Editorial: The noisy pots and kettles of reproductive politics
An irony of the Garfield County commissioners’ decision last week to kill a paltry $1,500 grant to Planned Parenthood is that it was decidedly not a pro-life move.
And, given that the commissioners decided to jump into reproductive politics, it’s worth discussing the county’s teen pregnancy rate, which has been among the highest in Colorado. Garfield County has made recent progress in lowering the rate, but the commissioners could and should do more.
On the first point, Planned Parenthood would have used the grant for cervical cancer screening. Denying the money to Planned Parenthood wasn’t accompanied by a proposal for this screening to be performed by another organization, so the move amounts to cutting $1,500 from a potentially lifesaving public health service.
If opposition to Planned Parenthood is based on a pro-life position, and of course it is, eliminating even a little spending in the county for cancer screening is hypocritical.
Moreover, the move inspired a crowdfunding effort that will hand Planned Parenthood 10 times as much money as the grant amount — money that carries no restriction on its use.
Commissioner Tom Jankovsky, whom we endorsed for re-election last year and consider to be a level-headed leader almost all the time, started all this by saying he was irritated that Planned Parenthood’s political action wing was sending political emails.
Count us as shocked, just shocked, at the pots and kettles clattering about here.
Planned Parenthood is under political attack nationwide. It has formed a separate political action committee that is not silent in the face of often-distorted attacks as politicians around the country work to strangle the organization’s finances. It’s just like the many 501(c)(4) groups that raise and spend money and, golly, even send emails on behalf of conservative causes.

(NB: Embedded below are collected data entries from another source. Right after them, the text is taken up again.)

Lemma state_duration d m n u R :
  in_statements m → n ≠ EmptyString → digits n → unit_char u → stops isAlphaNumeric R →
  statement d m (n +:+ String u R) (token_of_text DURATION (n +:+ String u EmptyString) d m R).
Proof.
  intros Hm Hne Hn Hu Hs l Hat Hsc. destruct (unit_char_ascii u Hu) as (Hua & Hun & Hunc).
  assert (number_form n) as Hnf.
  { rewrite <- (string_app_nil_r n), <- (string_app_nil_r EmptyString). by apply NumberForm; try (by left). }
  destruct (number_form_digit n Hnf) as (c & t & -> & Hca & Hc).
  pose proof Hat as Hat'. rewrite string_app_cons in Hat'.
  apply (scans_digit d m c (t +:+ String u R)); [done..|]. unfold lex_number_or_duration.
  destruct (scanNumber_form (String c t) (String u R) (goto lexNumberOrDuration (advance 0 l)) Hnf) as (l1 & -> & k & Hl1).
  { rewrite <- (at_rest _ _ _ _ Hat). unfold rest. cbn. by rewrite Nat.add_0_r. }
  { by split. }
  cbn [head_rune]. rewrite Hun. cbn [negb].
  apply (lex_unit_run "number or duration" d m m (String c t) u R _ l l1 k); [done..| | | | | |].
  - apply (at_colon _ _ _ _ Hat).
  - by rewrite (at_bracket _ _ _ _ Hat).
  - done.
  - rewrite (at_brace _ _ _ _ Hat). by destruct m.
  - done.
  - right. rewrite Hl1. cbn [pos goto set_state set_pos advance]. f_equal. lia.
Qed.
End ExprLex.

This is how this looks: A politician got some political emails he didn’t like, so he made a political move to deprive the group of a dollop of cancer screening money in a way that plays to his conservative base. Oh, and women can get that lady parts test done somewhere else, but we’re not going to use this little amount of money to help.

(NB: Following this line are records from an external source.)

(* ===== verification/NestingDriver.v ===== *)
(** * The driver nests operators

    An invariant of the stack: each expression is nested, at the precedence
    of the state below it, and ends before the operator above it; the one on
    top ends before the next token.  With the precedences of the tables it
    gives that the tree of every query is nested. *)
From S2P Require Import Prelude GoStrings GoFloat Regexp Matchers Promql Rewriting Errors.
From S2P Require Import GoTime Strutil Lexer LexerSpec ParserTables Parser ParserDriver Grammar ParserSpec.
From S2P Require Import Quoting SelectorLex SelectorParse Rereading ExprLex PrintedText ExprParse ExprShape.
From S2P Require Import ExprRuns Typing Nesting NestingRules.
From stdpp Require Import options.

#[local] Arguments prec : simpl never.
#[local] Arguments unary_level : simpl never.
#[local] Arguments reduces : simpl never.
#[local] Arguments token_of : simpl never.

(** ** The tables *)

(** [f] holds of a state and each state below it. *)
Definition on_edges (f : Z → Z → bool) : bool :=
  forallb (λ q, forallb (f q) (preds_of q)) (Z.of_nat <$> seq 0 (length yyPact)).

Lemma on_edges_spec f q u : on_edges f = true → is_state q → u ∈ preds_of q → f q u = true.
Proof.
  unfold on_edges, is_state. rewrite forallb_forall. intros Hf Hq Hu.
  assert (q ∈ Z.of_nat <$> seq 0 (length yyPact)) as Hin.
  { apply list_elem_of_fmap. exists (Z.to_nat q). split; [lia|]. apply elem_of_seq. cbn. lia. }
  apply list_elem_of_In, Hf in Hin. rewrite forallb_forall in Hin. by apply Hin, list_elem_of_In.
Qed.

(** An operator that is shifted binds tighter than the one before. *)
Definition shift_opens (q u : Z) : bool :=
  negb (bool_decide (symbol q = -27)%Z) ||
  forallb (λ c, negb (bool_decide (is_Some (shift_of q (token_of c)))) || negb (reduces (level u) c)) (binary_ops.*1).
(** An operand is reduced before a token that binds less. *)
Definition reduce_closes (q u : Z) : bool :=
  negb (bool_decide (symbol q = -27)%Z) || bool_decide (level u = 0) ||
  (negb (bool_decide (entry yyPact q ≤ yyFlag)%Z) &&
   forallb (λ c, bool_decide (is_Some (shift_of q (token_of c))) || reduces (level u) c) ops).
(** The precedence of a state behind an operator. *)
Definition operator_level (q u : Z) : bool :=
  negb (bool_decide (symbol q = -24)%Z) ||
  forallb (λ c, negb (bool_decide (token_of c = symbol u)) || bool_decide (level q = prec c)) (binary_ops.*1).
Definition open_level (q u : Z) : bool :=
  (negb (bool_decide (symbol q ∈ [15; 7; 70; 71]%Z)) || bool_decide (level q = 0)) &&
  (negb (bool_decide (symbol q = -8)%Z) || bool_decide (level q = unary_level)) &&
  (negb (bool_decide (62 ∈ default_rules q)%Z) || bool_decide (level u = 0)).

(** A state behind [error] reduces a rule that records the error. *)
Definition error_rules : list Z := [7; 22; 52; 55; 57; 66; 69; 70; 71; 72; 82; 84; 85; 86; 113; 115; 116; 117; 122]%Z.
Definition error_reduces (q : Z) : bool :=
  negb (bool_decide (symbol q = yyErrCode)) ||
  (bool_decide (entry yyPact q ≤ yyFlag)%Z && forallb (λ n, bool_decide (n ∈ error_rules)) (default_rules q)).

Lemma tables :
  on_edges shift_opens = true ∧ on_edges reduce_closes = true ∧ on_edges operator_level = true ∧
  on_edges open_level = true ∧ forallb error_reduces states = true ∧ forallb (λ n, bool_decide (0 < entry yyR1 n)%Z) rules = true.
Proof. split_and!; vm_compute; reflexivity. Qed.

Section Tables.
#[local] Set Default Proof Using "Type*".
Context (q u : Z) (Hq : is_state q) (Hu : u ∈ preds_of q).

Lemma shifted_opens c s :
  symbol q = (-27)%Z → c ∈ binary_ops.*1 → shift_of q (token_of c) = Some s → reduces (level u) c = false.
Proof.
  intros Hs Hc Hsh. pose proof (on_edges_spec _ _ _ (proj1 tables) Hq Hu) as Hf. unfold shift_opens in Hf.
  rewrite bool_decide_eq_true_2 in Hf by done. cbn [negb orb] in Hf. rewrite forallb_forall in Hf.
  apply list_elem_of_In, Hf in Hc. rewrite Hsh, bool_decide_eq_true_2 in Hc by by eexists. by apply negb_true_iff in Hc.
Qed.

Lemma reduced_closes c :
  symbol q = (-27)%Z → level u ≠ 0 → c ∈ ops →
  (yyFlag < entry yyPact q)%Z ∧ (shift_of q (token_of c) = None → reduces (level u) c = true).
Proof.
  intros Hs Hl Hc. pose proof (on_edges_spec _ _ _ (proj1 (proj2 tables)) Hq Hu) as Hf. unfold reduce_closes in Hf.
  rewrite (bool_decide_eq_true_2 (_ = _)), (bool_decide_eq_false_2 (level u = 0)) in Hf by done. cbn [negb orb] in Hf.
  apply andb_true_iff in Hf as [Hp Hf]. apply negb_true_iff, bool_decide_eq_false in Hp. split; [lia|].
  rewrite forallb_forall in Hf. apply list_elem_of_In, Hf in Hc. intros Hsh. by rewrite Hsh in Hc.
Qed.

Lemma level_operator c :
  symbol q = (-24)%Z → c ∈ binary_ops.*1 → token_of c = symbol u → level q = prec c.
Proof.
  intros Hs Hc Ht. pose proof (on_edges_spec _ _ _ (proj1 (proj2 (proj2 tables))) Hq Hu) as Hf. unfold operator_level in Hf.
  rewrite (bool_decide_eq_true_2 (_ = _)) in Hf by done. cbn [negb orb] in Hf.
  rewrite forallb_forall in Hf. apply list_elem_of_In, Hf in Hc. rewrite bool_decide_eq_true_2 in Hc by done.
  by apply bool_decide_eq_true in Hc.
Qed.

Lemma levels :
  (symbol q ∈ [15; 7; 70; 71]%Z → level q = 0) ∧ (symbol q = (-8)%Z → level q = unary_level) ∧
  (62%Z ∈ default_rules q → level u = 0).
Proof.
  pose proof (on_edges_spec _ _ _ (proj1 (proj2 (proj2 (proj2 tables)))) Hq Hu) as Hf. unfold open_level in Hf.
  rewrite !andb_true_iff, !orb_true_iff, !negb_true_iff, !bool_decide_eq_true, !bool_decide_eq_false in Hf. tauto.
Qed.

End Tables.

Lemma error_state q :
  is_state q → symbol q = yyErrCode → (entry yyPact q ≤ yyFlag)%Z ∧ ∀ n, n ∈ default_rules q → n ∈ error_rules.
Proof.
  intros Hq Hs. pose proof (for_states _ _ (proj1 (proj2 (proj2 (proj2 (proj2 tables))))) Hq) as Hf. unfold error_reduces in Hf.
  rewrite (bool_decide_eq_true_2 (_ = _)) in Hf by done. cbn [negb orb] in Hf. apply andb_true_iff in Hf as [Hp Hf].
  apply bool_decide_eq_true in Hp. split; [done|]. intros n Hn. rewrite forallb_forall in Hf.
  apply list_elem_of_In, Hf in Hn. by apply bool_decide_eq_true in Hn.
Qed.

Lemma rule_nonterminal n : n ∈ rules → (0 < entry yyR1 n)%Z.
Proof.
  intros Hn. pose proof (proj2 (proj2 (proj2 (proj2 (proj2 tables))))) as Hf. rewrite forallb_forall in Hf.
  apply list_elem_of_In, Hf in Hn. by apply bool_decide_eq_true in Hn.
Qed.

Lemma ops_private c : c ∈ ops → (yyPrivate ≤ c < yyPrivate + yyTok2_len)%Z ∧ (c ≠ yyPrivate + 1)%Z.
Proof. intros Hc. unfold ops, binary_ops, postfix_ops in Hc. cbn in Hc. elim_in Hc; vm_compute; split_and!; done. Qed.

Lemma binary_in_ops c : c ∈ binary_ops.*1 → c ∈ ops.
Proof. intros Hc. unfold ops. rewrite fmap_app. apply elem_of_app. by left. Qed.

Lemma op_of_token c c' : c ∈ ops → token_of c' = token_of c → c' = c.
Proof. intros Hc. apply token_of_inj; by apply ops_private. Qed.

Lemma kind_of_token t : (0 < t)%Z → kind_of t = KAny.
Proof.
  intros Ht. unfold kind_of.
  repeat match goal with
    | |- context [bool_decide ?P] => rewrite (bool_decide_eq_false_2 P)
        by (rewrite ?elem_of_cons, ?elem_of_nil; lia)
    end.
  done.
Qed.

Section Driver.
Context `{RE : RegexpEngine, !UnicodeTable}.

(** ** The invariant *)

(** The operators that the next token can be. *)
Definition next_op (y : yyParser) (c : Z) : Prop :=
  c ∈ ops ∧ match token y with None => True | Some t => token_of c = t end.

Definition kind_at (v : yySymType) : kind := kind_of (symbol (yys v)).

(** [w] stands on [v] on [u]. *)
Definition operand_ok (u v w : yySymType) : Prop :=
  ∀ c, c ∈ ops → token_of c = symbol (yys w) →
    ends_kind (kind_at v) (λ c', c' = c) v ∧
    (symbol (yys v) = -27 → c ∈ binary_ops.*1 → Typ (item w) = c ∧ reduces (level (yys u)) c = false)%Z.

Fixpoint shaped (l : list yySymType) : Prop :=
  match l with
  | w :: (v :: rest) as l' =>
      shaped l' ∧ shape_kind (kind_at w) (level (yys v)) w ∧ match rest with u :: _ => operand_ok u v w | [] => True end
  | _ => True
  end.

(** The injected tokens are no operators. *)
Definition inject_ok (p : parser) : Prop := ∀ c, c ∈ ops → injecting p = true → token_of (inject p) ≠ token_of c.

Record nested_stack (y : yyParser) (p : parser) : Prop := NestedStack {
  ns_flag : Errflag y = 0%Z;
  ns_shape : shaped (yyS y);
  ns_top : ∀ v, head (yyS y) = Some v → ends_kind (kind_at v) (next_op y) v;
  ns_token : ∀ c, c ∈ ops → token y = Some (token_of c) → Typ (itemp (lex p)) = c;
  ns_inject : inject_ok p;
  ns_result : ∀ m, generatedParserResult p = Some m → nests 0 m;
}.

(** Behind the token [error], where nothing is shifted. *)
Definition on_error (y : yyParser) : Prop := symbol (yystate y) = yyErrCode.

(** The token was looked at and is not shifted, or it does not matter. *)
Definition blocked (y : yyParser) : Prop :=
  (entry yyPact (yystate y) ≤ yyFlag)%Z ∨ ∃ t, token y = Some t ∧ shift_of (yystate y) t = None.

(** ** The next token *)
Lemma next_item_frame fuel p i p' :
  next_item fuel p = Done (i, p') →
  i = itemp (lex p') ∧ inject p' = inject p ∧ injecting p' = injecting p ∧ parseErrors p' = parseErrors p.
Proof.
  revert p. induction fuel as [|fuel IH]; intros p; cbn [next_item]; [done|]. rewrite bind_get.
  destruct (NextItem (lex p)) as [l|]; [|done]. rewrite (bind_Done _ _ _ tt (with_lex l p)) by done.
  case_bool_decide; [apply (IH (with_lex l p))|]. unfold mret, P_ret. by intros [= <- <-].
Qed.

Lemma token_end c : c ∈ ops → token_of 0 ≠ token_of c.
Proof. intros Hc E. apply op_of_token in E; [|done]. apply ops_private in Hc as [Hc _]. unfold yyPrivate in Hc. lia. Qed.

Lemma parser_Lex_op p char p' :
  inject_ok p → parser_Lex p = Done (char, p') → parseErrors p' = [] →
  inject_ok p' ∧ ∀ c, c ∈ ops → token_of char = token_of c → Typ (itemp (lex p')) = c.
Proof.
  intros Hinj. unfold parser_Lex. rewrite bind_get. destruct (injecting p) eqn:Hi.
  { rewrite bind_get, bind_run. unfold set_inject, mret, P_ret. intros [= <- <-] _.
    split; [by intros ?|]. intros c Hc E. by destruct (Hinj c Hc Hi). }
  rewrite bind_get, bind_run. destruct (next_item _ p) as [[i p1]|] eqn:Hn; [|done].
  apply next_item_frame in Hn as (-> & Hi1 & Hj1 & _).
  assert (inject_ok p1) as Hok by (intros c' _; by rewrite Hj1, Hi).
  assert (∀ c, c ∈ ops → token_of (Typ (itemp (lex p1))) = token_of c → Typ (itemp (lex p1)) = c) as Htok
    by (intros c; apply op_of_token).
  case_bool_decide.
  { rewrite bind_get, bind_run. unfold addParseErr, mret, P_ret. intros [= <- <-]. cbn. by destruct (parseErrors p1). }
  case_bool_decide.
  { rewrite bind_run. unfold set_inject, mret, P_ret. intros [= <- <-] _. split; [|done].
    intros c Hc _. by apply token_end. }
  case_bool_decide; [rewrite bind_run|]; unfold set_lastClosing, mret, P_ret; by intros [= <- <-] _.
Qed.

Lemma ends_kind_weaken k (C D : Z → Prop) v : (∀ c, D c → C c) → ends_kind k C v → ends_kind k D v.
Proof. intros HCD. destruct k; try done. cbn. eauto. Qed.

This looks for all the world to be petty political retribution that’s also cavalier about women’s health.
Jankovsky said Planned Parenthood does a lot of good work and his motivation was that county human services grant recipients aren’t supposed to be political, but the optics of his action say something much less nuanced — whether you support Planned Parenthood or not.

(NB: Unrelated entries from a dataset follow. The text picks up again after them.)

(* ===== verification/ExprOperand.v ===== *)
(** * Operands behind a space

    The token that starts the text of an expression ([first_token]), and
    [operand]: the driver before a space and an expression, of which it may
    have read the first token to decide on a reduction. *)
From S2P Require Import Prelude GoStrings GoFloat Regexp Matchers Promql Rewriting Errors.
From S2P Require Import GoTime Strutil Lexer LexerSpec ParserTables Parser ParserDriver.
From S2P Require Import Quoting SelectorLex SelectorParse Rereading ExprLex PrintedText ExprParse ExprShape.
From S2P Require Import ExprRuns ExprNodes.
From Stdlib Require Import Ascii.
From stdpp Require Import options.

(** ** Texts *)
Section Texts.
Context `{RE : RegexpEngine, !UnicodeTable}.

Lemma String_call f args :
  String_ (Call f args) =
    Done (Func_Name f +:+ "(" +:+ fmt_s (ss ← go_map String_ args; Done (Join ss ", ")) +:+ ")").
Proof. reflexivity. Qed.

Lemma readable_children e : readable_expr e → is_selector e = false → Forall readable_expr (Children e).
Proof.
  destruct e as [op [e|] [p|] g w|op l r vm b|f args|e r|e r o s|v|e|s|op e|n o ms]; cbn;
    rewrite ?(foldr_and readable_expr); intros; destruct_and?; repeat constructor; try done.
  by destruct e.
Qed.

Lemma selector_prints name o ms : readable name ms → ∃ s, VectorSelector_String name o ms = Done s.
Proof.
  intros [_ Hms]. unfold VectorSelector_String. destruct ms as [|m ms].
  - destruct Hms as [[_ Hm]|(_ & _ & Hm)]; [inversion Hm|done].
  - cbv zeta. destruct (_ <$> _); eauto.
Qed.

Lemma go_map_prints args : Forall (λ a, ∃ s, String_ a = Done s) args → ∃ ss, go_map String_ args = Done ss.
Proof.
  induction 1 as [|a args [s Hs] _ [ss Hss]]; [by exists []|]. exists (s :: ss). cbn. rewrite Hs. cbn. by rewrite Hss.
Qed.

Lemma readable_prints e : readable_expr e → ∃ s, String_ e = Done s.
Proof.
  induction e as [e IH] using Expr_children_ind. intros He.
  destruct e as [op e p g w|op l r vm b|f args|e r|e r o s|v|e|s|op e|n o ms]; try (by eexists).
  - destruct e as [| | | | | | | | |n o ms]; try by destruct He. destruct He as [[Hms _] _].
    destruct (selector_prints n 0 ms Hms) as [s0 Hs0]. cbn. rewrite Hs0. by eexists.
  - destruct He as [He _]. destruct (IH e) as [s0 Hs]; [cbn; member|done|]. cbn. rewrite Hs. by eexists.
  - destruct He as [Hms _]. by apply selector_prints.
Qed.

(** ** The first token *)
Definition first_tokens : list Z :=
  [STRING; NUMBER; LEFT_PAREN; LEFT_BRACE; IDENTIFIER; METRIC_IDENTIFIER; ADD; SUB;
   AVG; BOTTOMK; COUNT; COUNT_VALUES; MAX; MIN; QUANTILE; STDDEV; STDVAR; SUM; TOPK].
Definition first_of (ok : bool) (l : Lexer) : Prop :=
  Typ (itemp l) ∈ first_tokens ∨ ok = false ∧ Typ (itemp l) = ERROR.
Definition first (d : Z) (T : string) (ok : bool) : Prop :=
  statement d Outside T (first_of ok) ∧ stops isSpace T.

Lemma statement_weaken d m R (J J' : Lexer → Prop) :
  (∀ l, J l → J' l) → statement d m R J → statement d m R J'.
Proof. intros HJ Hst l Hat Hsc. destruct (Hst l Hat Hsc) as (l' & Hl & Hj). exists l'. auto. Qed.

Lemma first_weaken d T ok ok' : (ok = false → ok' = false) → first d T ok → first d T ok'.
Proof.
  intros Hok [Hst Hs]. split; [|done]. eapply statement_weaken; [|exact Hst].
  intros l [Hl|[Hf Hl]]; [by left|right; auto].
Qed.

Lemma first_text d T ok t w d' m R :
  t ∈ first_tokens → statement d Outside T (token_of_text t w d' m R) → stops isSpace T → first d T ok.
Proof.
  intros Ht Hst Hs. split; [|done]. eapply statement_weaken; [|exact Hst]. intros l [Hl _]. left. by rewrite Hl.
Qed.

Lemma first_word d w R ok :
  is_word w = true → word_type w ∈ first_tokens → stops name_rune R → first d (w +:+ R) ok.
Proof.
  intros Hw Ht Hs. eapply first_text; [exact Ht|by apply state_word|by apply word_space].
Qed.

Lemma first_name d name R ok : is_name name = true → stops name_rune R → first d (name +:+ R) ok.
Proof.
  intros [Hw Hk%bool_decide_eq_true]%andb_true_iff Hs. apply first_word; [done| |done].
  unfold word_type. rewrite Hk. destruct (negb _); unfold first_tokens; member.
Qed.

Lemma first_selector d name k R ok :
  is_name name = true ∨ name = EmptyString ∧ k ≠ [] → stops name_rune R → first d (selector_body name k +:+ R) ok.
Proof.
  intros Hname Hs. unfold selector_body. rewrite string_app_assoc. destruct Hname as [Hname|[-> Hk]].
  - apply first_name; [done|]. destruct k; [done|by split].
  - destruct k as [|m k]; [done|]. rewrite string_app_nil_l. unfold braces_text. rewrite !string_app_assoc.
    eapply (first_text d _ ok LEFT_BRACE); [unfold first_tokens; member|apply state_open|by split].
Qed.

Lemma first_magnitude d v R ok : stops after_rune R → first d (number_magnitude v +:+ R) ok.
Proof.
  intros Hs. destruct (number_word v) as [w|] eqn:Hw.
  - destruct (word_type_number v w Hw) as (Hword & Ht & ->).
    apply first_word; [done|rewrite Ht; unfold first_tokens; member|by apply after_stops_name].
  - pose proof (magnitude_form v Hw) as Hform. destruct (number_form_digit _ Hform) as (c & t & E & Hc & Hr).
    eapply (first_text d _ ok NUMBER); [unfold first_tokens; member|apply state_number; [done| |]|].
    + by apply after_stops_number.
    + by apply stops_head, after_stops_word.
    + rewrite E, string_app_cons. split; [done|]. apply bool_decide_eq_false. rewrite !elem_of_cons, elem_of_nil. lia.
Qed.

Lemma first_sign d op t R ok :
  (op, t) = ("+", ADD) ∨ (op, t) = ("-", SUB) → first d (op +:+ R) ok.
Proof.
  intros Hop. eapply (first_text d _ ok t); [|apply state_symbol|].
  - destruct Hop as [[= -> ->]|[= -> ->]]; unfold first_tokens; member.
  - destruct Hop as [-> | ->]; cbn; member.
  - destruct Hop as [[= -> ->]|[= -> ->]]; by split.
Qed.

(** The words of operators and aggregators. *)
Lemma aggregator_word op :
  is_aggregator op = true → is_word (ItemType_String op) = true ∧ word_type (ItemType_String op) = op_token op ∧
    op_token op ∈ first_tokens.
Proof. destruct op; try done; intros _; (split_and!; [reflexivity|reflexivity|unfold first_tokens; member]). Qed.

Lemma function_word name f :
  getFunction name = Some f → is_name name = true ∧ word_type name = IDENTIFIER.
Proof.
  intros [Hin Heq%String.eqb_eq]%List.find_some. subst name.
  assert (List.forallb (λ f, is_name (Func_Name f) && bool_decide (word_type (Func_Name f) = IDENTIFIER)) Functions = true)
    as Hall by reflexivity.
  rewrite forallb_forall in Hall. by apply Hall in Hin as [? ?%bool_decide_eq_true]%andb_true_iff.
Qed.

(** The text of a readable tree starts with one of [first_tokens]. *)
Lemma first_token e s R d :
  readable_expr e → String_ e = Done s → stops after_rune R → first d (s +:+ R) (clean e).
Proof.
  revert s R. induction e as [e IH] using Expr_children_ind. intros s R He Hs HR.
  destruct e as [op e p g w|op l r vm b|f args|e r|e r o step|v|e|v|op e|n o ms].
  - destruct He as (Hop & _). destruct (aggregator_word op Hop) as (Hw & Ht & Hf).
    cbn [String_] in Hs. injection Hs as <-. rewrite string_app_assoc. apply first_word; [done|by rewrite Ht|].
    destruct w; [by split|]. case_bool_decide; by split.
  - destruct He as (_ & _ & Hl & _). destruct (readable_prints l Hl) as [sl Hsl].
    cbn [String_] in Hs. rewrite Hsl in Hs. injection Hs as <-. cbn [fmt_s]. rewrite string_app_assoc.
    eapply first_weaken; [|apply (IH l); [cbn; member|done|done|by split]]. cbn. by intros ->.
  - destruct He as (Hf & _). destruct (function_word _ _ Hf) as [Hn _]. rewrite String_call in Hs.
    injection Hs as <-. rewrite string_app_assoc. apply first_name; [done|by split].
  - destruct e as [| | | | | | | | |n o ms]; try by destruct He. destruct He as [[Hms Ho] _]. cbn [String_] in Hs.
    destruct (VectorSelector_String n 0 ms) as [s0|] eqn:Hs0; [|done]. injection Hs as <-.
    destruct (readable_text n ms s0 Hms Hs0) as (k & -> & Hn & _). rewrite string_app_assoc.
    apply first_selector; [done|by split].
  - destruct He as (He & _). destruct (readable_prints e He) as [se Hse]. cbn [String_] in Hs.
    rewrite Hse in Hs. injection Hs as <-. rewrite string_app_assoc. apply (IH e); [cbn; member|done|done|by split].
  - injection Hs as <-. rewrite FormatFloat_text. destruct (number_sign v) as [sg|] eqn:Hsg.
    + assert (sg = ADD ∨ sg = SUB) as Hs by (destruct v as [[]|[]| |[]]; try done; injection Hsg as <-; auto).
      rewrite string_app_assoc.
      destruct Hs as [-> | ->]; [apply (first_sign d "+" ADD); by left|apply (first_sign d "-" SUB); by right].
    + rewrite string_app_nil_l. by apply first_magnitude.
  - injection Hs as <-. rewrite string_app_assoc.
    eapply (first_text _ _ _ LEFT_PAREN); [unfold first_tokens; member|apply state_left_paren|by split].
  - injection Hs as <-. split; [|rewrite quote_text; by split].
    eapply statement_weaken; [|apply state_value]. intros l [(Ht & _)|[Hp [Ht|[Ht _]]]].
    + left. rewrite Ht. unfold first_tokens. member.
    + right. by split.
    + left. rewrite Ht. unfold first_tokens. member.
  - destruct He as [Hop _]. cbn [String_] in Hs. injection Hs as <-. rewrite string_app_assoc.
    destruct Hop as [-> | ->]; [apply (first_sign d "+" ADD); by left|apply (first_sign d "-" SUB); by right].
  - destruct He as [Hms _]. destruct (selector_offset_text n o ms s Hs) as (s0 & Hs0 & ->).
    destruct (readable_text n ms s0 Hms Hs0) as (k & -> & Hn & _). rewrite string_app_assoc.
    apply first_selector; [done|]. apply after_stops_name. unfold offset_String. case_bool_decide; [done|by split].
Qed.
End Texts.

(** ** Operands *)
Section Operands.
Context `{RE : RegexpEngine, !UnicodeTable}.
Implicit Types Q : outcome → Prop.

(** Before a space and the text [T], whose first token is [c]: the token
    has been read, or comes next.  The parser [p0] is behind the space. *)
Definition operand (g : option node) (d : Z) (T : string) (c : Z) (t : option Z) (p : parser) : Prop :=
  ∃ p0 l0 p', at_lex l0 g p0 ∧ at_token d Outside T l0 ∧ parser_Lex p0 = Done (c, p') ∧
    (t = None ∧ parser_Lex p = Done (c, p') ∨ t = Some (token_of c) ∧ p = p').

Lemma runs_operand_read v st g d T c t p Q :
  bool_decide (entry yyPact (yys v) ≤ yyFlag)%Z = false → operand g d T c t p →
  (∀ p', operand g d T c (Some (token_of c)) p' → runs (v :: st) (Some (token_of c)) p' Q) →
  runs (v :: st) t p Q.
Proof.
  intros Hq (p0 & l0 & p' & Hat & Htok & Hlex & Hcase) Hrun.
  assert (operand g d T c (Some (token_of c)) p') as Hop by (exists p0, l0, p'; split_and!; auto).
  destruct Hcase as [[-> Hl]|[-> ->]]; [|by apply Hrun]. eapply runs_read; [exact Hq|exact Hl|by apply Hrun].
Qed.

Lemma runs_operand v st g d T c t p Q :
  bool_decide (entry yyPact (yys v) ≤ yyFlag)%Z = false → operand g d T c t p →
  (∀ l0 p0, at_lex l0 g p0 → at_token d Outside T l0 → runs (v :: st) None p0 Q) → runs (v :: st) t p Q.
Proof.
  intros Hq (p0 & l0 & p' & Hat & Htok & Hlex & Hcase) Hrun.
  assert (runs (v :: st) (Some (token_of c)) p' Q) as Hr.
  { eapply runs_unread; [done| |exact Hlex|by eapply Hrun]. rewrite (al_lex _ _ _ Hat). by eapply at_token_ready. }
  destruct Hcase as [[-> Hl]|[-> ->]]; [by eapply runs_read|done].
Qed.

Lemma operand_start l g p d T ok :
  at_lex l g p → at_token d Outside (" " +:+ T) l → first d T ok →
  (∃ c, c ∈ first_tokens ∧ operand g d T c None p) ∨
  ok = false ∧ ∃ c p', parser_Lex p = Done (c, p') ∧ parseErrors p' ≠ [].
Proof.
  intros Hat Htok [Hst Hs]. destruct (lexes_space d T l Hs Htok) as (l0 & Htok0 & Hsame).
  destruct (lexes_outside d T l0 _ Hst Htok0) as (l' & Hn0 & Hfirst).
  assert (NextItem l = Some l') as Hn.
  { destruct (Hsame (λ l1, l1 = l')) as (l1 & Hl1 & ->); [by exists l'|done]. }
  destruct Hfirst as [Hfirst|[Hok Herr]]; [left|right].
  - assert (Typ (itemp l') ∉ [COMMENT; ERROR; EOF]) as Hty.
    { assert (List.forallb (λ c, bool_decide (c ∉ [COMMENT; ERROR; EOF])) first_tokens = true) as Hall by reflexivity.
      rewrite forallb_forall in Hall. apply (bool_decide_eq_true_1 (_ ∉ _)), Hall, list_elem_of_In, Hfirst. }
    exists (Typ (itemp l')). split; [done|]. destruct Hat as [Hl Hi He Hg].
    assert (at_lex l0 g (with_lex l0 p)) as Hat0 by by constructor.
    pose proof (next_item_at l0 l' g _ (S (remaining l0)) Hat0 Hn0 ltac:(set_solver)) as Hi0.
    pose proof (next_item_at l l' g p (S (remaining l)) ltac:(by constructor) Hn ltac:(set_solver)) as Hi1.
    destruct (parser_Lex_token l0 l' g _ Hat0 Hn0 Hty) as (p' & Hlex & _).
    exists (with_lex l0 p), l0, p'. split_and!; [done|done|done|left]. split; [done|]. rewrite <- Hlex.
    unfold parser_Lex. rewrite !bind_get. cbn [injecting with_lex lex]. rewrite Hi.
    rewrite !bind_get. cbn [lex with_lex]. rewrite Hl, (bind_Done _ _ _ _ _ Hi1), (bind_Done _ _ _ _ _ Hi0). reflexivity.
  - split; [done|]. by eapply parser_Lex_error.
Qed.
End Operands.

Further, one famous definition of politics is that it is the allocation of scarce resources, so it’s a little disingenuous to say that the process of choosing grant recipients is divorced of politics.
So the commissioners saw their way clear to kill this grant, but they cannot bring themselves to have the county join one of the nation’s most effective programs against teen pregnancy, the Colorado Family Planning Initiative.
The birth rate among 15- to 19-year-olds in Garfield County was 38.7 per thousand girls in 2013, well above the state rate of 22.3 per thousand and also higher than the rate in the state’s 42 rural counties.
Colorado as a whole succeeded in dropping its teen birthrate by 40 percent in four years after it began offering free, long-acting reversible contraceptives to low-income women through the Family Planning Initiative. The teen abortion rate also has dropped because pregnancies have dropped, and millions in Medicaid spending has been avoided.
Girls who have babies are more likely to drop out of school, less likely to be employed and more likely to be on welfare in their 20s and beyond.
In the face of this statewide success in reducing teen pregnancy, Garfield County doesn’t have an organization receiving money for accessible birth control.
Eagle County, which set up a county-operated program, had a birth rate of 22.6 per thousand teens in 2012, down from 32.4 in 2009.
Montrose County, which receives family planning money through its health department, saw its teen birthrate drop from nearly 50 births per 1,000 girls in 2009 to 28.8 by 2013.
Garfield County told the PI on Friday that its Public Health Department does not utilize the Colorado Family Planning Initiative through any of its programming. If a conversation warrants, Public Health staff may refer clients interested in reversible birth control to Pitkin, Eagle or Mesa counties.
The county’s program to fight teen pregnancy is PREP — Personal Responsibility Education Program — which provides “abstinence-focused comprehensive sexual health education.” It includes information about birth control but not access to birth control methods.
PREP’s program manager said Friday that the county’s teen birthrate dropped to 27 per 1,000 in 2014, which would be a remarkable drop from 2013’s 38.7. That’s worthy of applause, but it still puts the county well above the state average of a year before and at least a year behind Eagle and Montrose counties, whose 2014 rates aren’t yet reported.
Garfield County should embrace the state’s success and work to prevent more teen pregnancy, which drops the abortion rate, saves money and keeps teens from making their lives and their ill-conceived children’s lives immensely more difficult.
That’s pro-life, that’s fiscally sound, that’s level-headed leadership — unlike the symbolic political step of blocking a tiny grant and exacerbating division.